CNBC Indonesia pada 19 Maret 2025 melaporkan bahwa dalam sehari 413 orang tewas akibat serangan Israel. Ironisnya, Perdana Menteri Benjamin Netanyahu menyebut hal tersebut "baru permulaan". 


Di tengah kesucian Bulan Ramadan, ketegangan makin meningkat ketika Israel merampas pengeras suara Masjid Al-Aqsa (Aceh.Tribunnews.com, 13 Maret 2025) dan memperluas operasi darat ke Rafah untuk "membongkar infrastruktur teroris". (CNNIndonesia.com, 21 Maret 2025)


Fakta-fakta tersebut bukan sekadar berita, tetapi seruan darurat yang seharusnya mengguncang hati nurani. Namun tragisnya, perhatian umat Islam di Indonesia dan dunia tampak redup. Tenggelam dalam hiruk-pikuk persoalan domestik. Palestina menjerit, tetapi dunia seolah tuli.


Mengapa Palestina Terus Berdarah?


Konflik Palestina bukan cerita baru. Puluhan tahun berlalu, namun pola kekerasan yang sama terus terulang.

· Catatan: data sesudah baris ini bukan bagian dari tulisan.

(* ===== verification/BcWrite.v ===== *)
(** * BcWrite: the bytecode writer ([userspace/kp_bcwrite.c])

    The compiler hands its prototypes to the kernel as a byte string.  The
    writer composes each prototype in a growable buffer ([SBuf] of
    [userspace/kp_util.c]) and passes it to a callback, children first.

    A buffer is the bytes between its base and its write position, and the size
    of its block: a write that would pass the end of the block is undefined
    behaviour, so the model shows where the sizes the writer reserves are too
    small for what it writes. *)

From S2P Require Import Prelude Types Bytecode Tab.
#[local] Open Scope word_scope.

(** ** String buffers *)

Record sbuf := mksbuf { sb_data : bytes; sb_size : Z }.

Definition sbuflen (sb : sbuf) : Z := Z.of_nat (length (sb_data sb)).
Definition sbufleft (sb : sbuf) : Z := sb_size sb - sbuflen sb.

(** [kp_buf_more] doubles what is written so far, whatever [sz] asks for. *)
Definition kp_buf_more (sb : sbuf) (sz : Z) : sbuf :=
  if sz >? sbufleft sb then mksbuf (sb_data sb) (sbuflen sb * 2) else sb.

(** [kp_buf_need] returns the base: the caller starts over from there. *)
Definition kp_buf_need (sb : sbuf) (sz : Z) : sbuf :=
  if sz >? sb_size sb then mksbuf (sb_data sb) sz else sb.

(** [kp_buf_wmem] at the write position, advancing it. *)
Definition kp_buf_wmem (sb : sbuf) (bs : bytes) : option sbuf :=
  if sbuflen sb + Z.of_nat (length bs) <=? sb_size sb
  then Some (mksbuf (sb_data sb ++ bs) (sb_size sb)) else ub.

Definition bcwrite_uint32 (sb : sbuf) (v : Z) : option sbuf :=
  kp_buf_wmem sb (le_bytes 4 (u32 v)).

Definition kp_buf_putb (sb : sbuf) (c : Z) : option sbuf :=
  kp_buf_wmem (kp_buf_more sb 1) [u8 c].

(** ** Prototypes of the compiler *)

Definition PROTO_CHILD : Z := 0x01.
Definition PROTO_VARARG : Z := 0x02.
Definition PROTO_FFI : Z := 0x04.

(** Template tables: the array part and the nodes, in memory order. *)
Record utab := mkutab { ut_array : list ktap_val; ut_nodes : list (ktap_val * ktap_val) }.

Inductive uproto :=
  | mkuproto (flags numparams framesize : Z)
      (bc : list Z)               (* the function header included *)
      (uv : list Z)
      (kgc : list ugc)            (* from k[-sizekgc] to k[-1] *)
      (kn : list ktap_val)
      (dbg : option bytes)        (* from lineinfo to the end, none for NULL *)
      (firstline numline : Z)
with ugc :=
  | UStr (s : Z)
  | UTab (t : utab)
  | UProto (p : uproto).

Definition p_flags '(mkuproto x _ _ _ _ _ _ _ _ _) := x.
Definition p_numparams '(mkuproto _ x _ _ _ _ _ _ _ _) := x.
Definition p_framesize '(mkuproto _ _ x _ _ _ _ _ _ _) := x.
Definition p_bc '(mkuproto _ _ _ x _ _ _ _ _ _) := x.
Definition p_uv '(mkuproto _ _ _ _ x _ _ _ _ _) := x.
Definition p_kgc '(mkuproto _ _ _ _ _ x _ _ _ _) := x.
Definition p_kn '(mkuproto _ _ _ _ _ _ x _ _ _) := x.
Definition p_dbg '(mkuproto _ _ _ _ _ _ _ x _ _) := x.
Definition p_firstline '(mkuproto _ _ _ _ _ _ _ _ x _) := x.
Definition p_numline '(mkuproto _ _ _ _ _ _ _ _ _ x) := x.

Section Write.

(** The bytes of the string object at an address. *)
Context (ustr : Z -> bytes).

(** ** Constants of template tables *)

Definition bcwrite_ktabk (sb : sbuf) (o : ktap_val) : option sbuf :=
  let sb := kp_buf_more sb (1 + 10) in
  if is_string o then
    let str := ustr (val o) in
    let len := Z.of_nat (length str) in
    let sb := kp_buf_more sb (5 + len) in
    sb ← bcwrite_uint32 sb (BCDUMP_KTAB_STR + len);
    kp_buf_wmem sb str
  else if is_number o then
    sb ← bcwrite_uint32 sb BCDUMP_KTAB_NUM;
    kp_buf_wmem sb (le_bytes 8 (u64 (nvalue o)))
  else
    bcwrite_uint32 sb (BCDUMP_KTAB_NIL + u32 (Z.lnot (itype o))).

Fixpoint bcwrite_ktabks (sb : sbuf) (l : list ktap_val) : option sbuf :=
  match l with
  | [] => Some sb
  | o :: l' => sb ← bcwrite_ktabk sb o; bcwrite_ktabks sb l'
  end.

(** The array up to its last slot that is not nil. *)
Fixpoint trim_nil (l : list ktap_val) : list ktap_val :=
  match l with
  | [] => []
  | v :: l' =>
      match trim_nil l' with
      | [] => if is_nil v then [] else [v]
      | l'' => v :: l''
      end
  end.

(** Used nodes, from the last to the first; a mask of zero hides the only node. *)
Definition hash_entries (t : utab) : list (ktap_val * ktap_val) :=
  if Z.of_nat (length (ut_nodes t)) - 1 >? 0
  then filter (λ e, is_nil e.2 = false) (rev (ut_nodes t)) else [].

Definition bcwrite_ktab (sb : sbuf) (t : utab) : option sbuf :=
  let arr := trim_nil (ut_array t) in
  let ents := hash_entries t in
  sb ← bcwrite_uint32 sb (Z.of_nat (length arr));
  sb ← bcwrite_uint32 sb (Z.of_nat (length ents));
  sb ← bcwrite_ktabks sb arr;
  bcwrite_ktabks sb (flat_map (λ e, [e.1; e.2]) ents).

(** ** Constants of prototypes *)

Definition bcwrite_kgc1 (sb : sbuf) (o : ugc) : option sbuf :=
  match o with
  | UStr s =>
      let str := ustr s in
      let len := Z.of_nat (length str) in
      sb ← bcwrite_uint32 (kp_buf_more sb (5 + len)) (BCDUMP_KGC_STR + len);
      kp_buf_wmem sb str
  | UProto _ => bcwrite_uint32 (kp_buf_more sb 1) BCDUMP_KGC_CHILD
  | UTab t =>
      sb ← bcwrite_uint32 (kp_buf_more sb (1 + 2 * 5)) BCDUMP_KGC_TAB;
      bcwrite_ktab sb t
  end.

Fixpoint bcwrite_kgc (sb : sbuf) (l : list ugc) : option sbuf :=
  match l with
  | [] => Some sb
  | o :: l' => sb ← bcwrite_kgc1 sb o; bcwrite_kgc sb l'
  end.

Fixpoint bcwrite_knums (sb : sbuf) (l : list ktap_val) : option sbuf :=
  match l with
  | [] => Some sb
  | o :: l' =>
      sb ← (if is_number o then kp_buf_wmem sb (le_bytes 8 (u64 (nvalue o))) else Some sb);
      bcwrite_knums sb l'
  end.

Definition bcwrite_knum (sb : sbuf) (l : list ktap_val) : option sbuf :=
  bcwrite_knums (kp_buf_more sb (10 * Z.of_nat (length l))) l.

(** Instructions without the function header. *)
Definition bcwrite_bytecode (sb : sbuf) (pt : uproto) : option sbuf :=
  kp_buf_wmem sb (flat_map (λ i, le_bytes 4 (u32 i)) (tail (p_bc pt))).

(** ** The writer callback *)

(** [kp_writer] of [userspace/kp_main.c]: append to the trunk, growing it. *)
Record trunk := mktrunk { tr_data : bytes; tr_size : Z }.

Definition kp_writer (bs : bytes) (t : trunk) : Z * trunk :=
  let n := Z.of_nat (length (tr_data t)) + Z.of_nat (length bs) in
  (0, mktrunk (tr_data t ++ bs) (if n >? tr_size t then n * 2 else tr_size t)).

(** ** Prototypes *)

Record wctx := mkw { w_sb : sbuf; w_out : trunk; w_strip : bool; w_status : Z }.

Definition sizedbg (strip : bool) (pt : uproto) : Z :=
  if strip then 0 else match p_dbg pt with None => 0 | Some d => Z.of_nat (length d) end.

(** The fixed fields, from the flags to the debug lines. *)
Definition proto_header (sb : sbuf) (strip : bool) (pt : uproto) : option sbuf :=
  sb ← kp_buf_wmem sb [u8 (p_flags pt .& (PROTO_CHILD .| PROTO_VARARG .| PROTO_FFI));
                       u8 (p_numparams pt); u8 (p_framesize pt); u8 (Z.of_nat (length (p_uv pt)))];
  sb ← bcwrite_uint32 sb (Z.of_nat (length (p_kgc pt)));
  sb ← bcwrite_uint32 sb (Z.of_nat (length (p_kn pt)));
  sb ← bcwrite_uint32 sb (Z.of_nat (length (p_bc pt)) - 1);
  if strip then Some sb
  else
    sb ← bcwrite_uint32 sb (sizedbg strip pt);
    if negb (sizedbg strip pt =? 0) then
      sb ← bcwrite_uint32 sb (p_firstline pt);
      bcwrite_uint32 sb (p_numline pt)
    else Some sb.

(** One prototype without its children: compose it behind four bytes for the
    size, fill in the size, pass it on. *)
Definition bcwrite_proto1 (ctx : wctx) (pt : uproto) : option wctx :=
  let strip := w_strip ctx in
  let sb := kp_buf_need (w_sb ctx)
    (5 + 4 + 6 * 5 + (Z.of_nat (length (p_bc pt)) - 1) * 4 + Z.of_nat (length (p_uv pt)) * 2) in
  sb ← kp_buf_wmem (mksbuf [] (sb_size sb)) [0; 0; 0; 0];
  sb ← proto_header sb strip pt;
  sb ← bcwrite_bytecode sb pt;
  sb ← kp_buf_wmem sb (flat_map (λ u, le_bytes 2 (u16 u)) (p_uv pt));
  sb ← bcwrite_kgc sb (p_kgc pt);
  sb ← bcwrite_knum sb (p_kn pt);
  sb ← (if negb (sizedbg strip pt =? 0)
        then kp_buf_wmem (kp_buf_more sb (sizedbg strip pt)) (default [] (p_dbg pt))
        else Some sb);
  if w_status ctx =? 0 then
    let q := le_bytes 4 (u32 (sbuflen sb - 4)) ++ drop 4 (sb_data sb) in
    let '(status, out) := kp_writer q (w_out ctx) in
    Some (mkw (mksbuf q (sb_size sb)) out strip status)
  else Some (mkw sb (w_out ctx) strip (w_status ctx)).

(** Children are written before, from the last constant to the first. *)
Fixpoint bcwrite_proto (ctx : wctx) (pt : uproto) : option wctx :=
  ctx ← (if negb (p_flags pt .& PROTO_CHILD =? 0) then
           (fix children (ctx : wctx) (l : list ugc) : option wctx :=
              match l with
              | [] => Some ctx
              | o :: l' =>
                  ctx ← children ctx l';
                  match o with
                  | UProto c => bcwrite_proto ctx c
                  | _ => Some ctx
                  end
              end) ctx (match pt with mkuproto _ _ _ _ _ kgc _ _ _ _ => kgc end)
         else Some ctx);
  bcwrite_proto1 ctx pt.

Definition bcwrite_header (ctx : wctx) (name : bytes) : option wctx :=
  let strip := w_strip ctx in
  let len := Z.of_nat (length name) in
  let sb := kp_buf_need (w_sb ctx) (5 + 5 + len) in
  sb ← kp_buf_wmem (mksbuf [] (sb_size sb))
    [BCDUMP_HEAD1; BCDUMP_HEAD2; BCDUMP_HEAD3; BCDUMP_VERSION;
     if strip then BCDUMP_F_STRIP else 0];
  sb ← (if strip then Some sb else sb ← bcwrite_uint32 sb len; kp_buf_wmem sb name);
  let '(status, out) := kp_writer (sb_data sb) (w_out ctx) in
  Some (mkw sb out strip status).

Definition bcwrite_footer (ctx : wctx) : wctx :=
  if w_status ctx =? 0 then
    let '(status, out) := kp_writer [0] (w_out ctx) in
    mkw (w_sb ctx) out (w_strip ctx) status
  else ctx.

(** The buffer of [kp_buf_init] is grown to 1024 bytes at once. *)
Definition kp_bcwrite (pt : uproto) (name : bytes) (out : trunk) (strip : bool) : option (Z * trunk) :=
  let ctx := mkw (kp_buf_need (mksbuf [] 200) 1024) out strip 0 in
  ctx ← bcwrite_header ctx name;
  ctx ← bcwrite_proto ctx pt;
  let ctx := bcwrite_footer ctx in
  Some (w_status ctx, w_out ctx).

End Write.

Serangan brutal, korban jiwa, dan janji-janji kosong dari dunia internasional. Hal tersebut nyatanya tak lepas dari pengaruh sistem dunia saat ini. Dengan diplomasi sekuler dan organisasi dunia kebanggaannya seperti PBB yang telah menunjukkan impotensinya.


Resolusi demi resolusi dikeluarkan, tetapi tak satu pun mampu menghentikan tank Israel atau mengembalikan hak rakyat Palestina. Perjanjian Oslo, Camp David, dan berbagai mediasi lainnya hanya menjadi formalitas yang memperpanjang status quo penjajahan. Alasannya jelas, tak lain karena sistem ini tidak memiliki mekanisme penegakan hukum yang efektif. 


Negara-negara adidaya, khususnya para pendukung Israel seperti Amerika Serikat, lebih memilih kepentingan geopolitik daripada keadilan. Bantuan kemanusiaan yang dikirim hanya menutup luka sementara, tanpa menyentuh sumber pendarahan yaitu agresi zionis yang tak terkendali. Lebih jauh, negara-negara muslim yang seharusnya menjadi benteng perlawanan justru terjebak dalam sekat nasionalisme.


Meski memiliki populasi besar dan sumber daya melimpah, mereka tak mampu bersatu. Sebagian sibuk menjaga hubungan diplomatik dengan Barat, sementara yang lain tenggelam dalam konflik internal. Akibatnya, Palestina dibiarkan sendirian menghadapi musuh yang jauh lebih terorganisasi dan didukung penuh oleh kekuatan global.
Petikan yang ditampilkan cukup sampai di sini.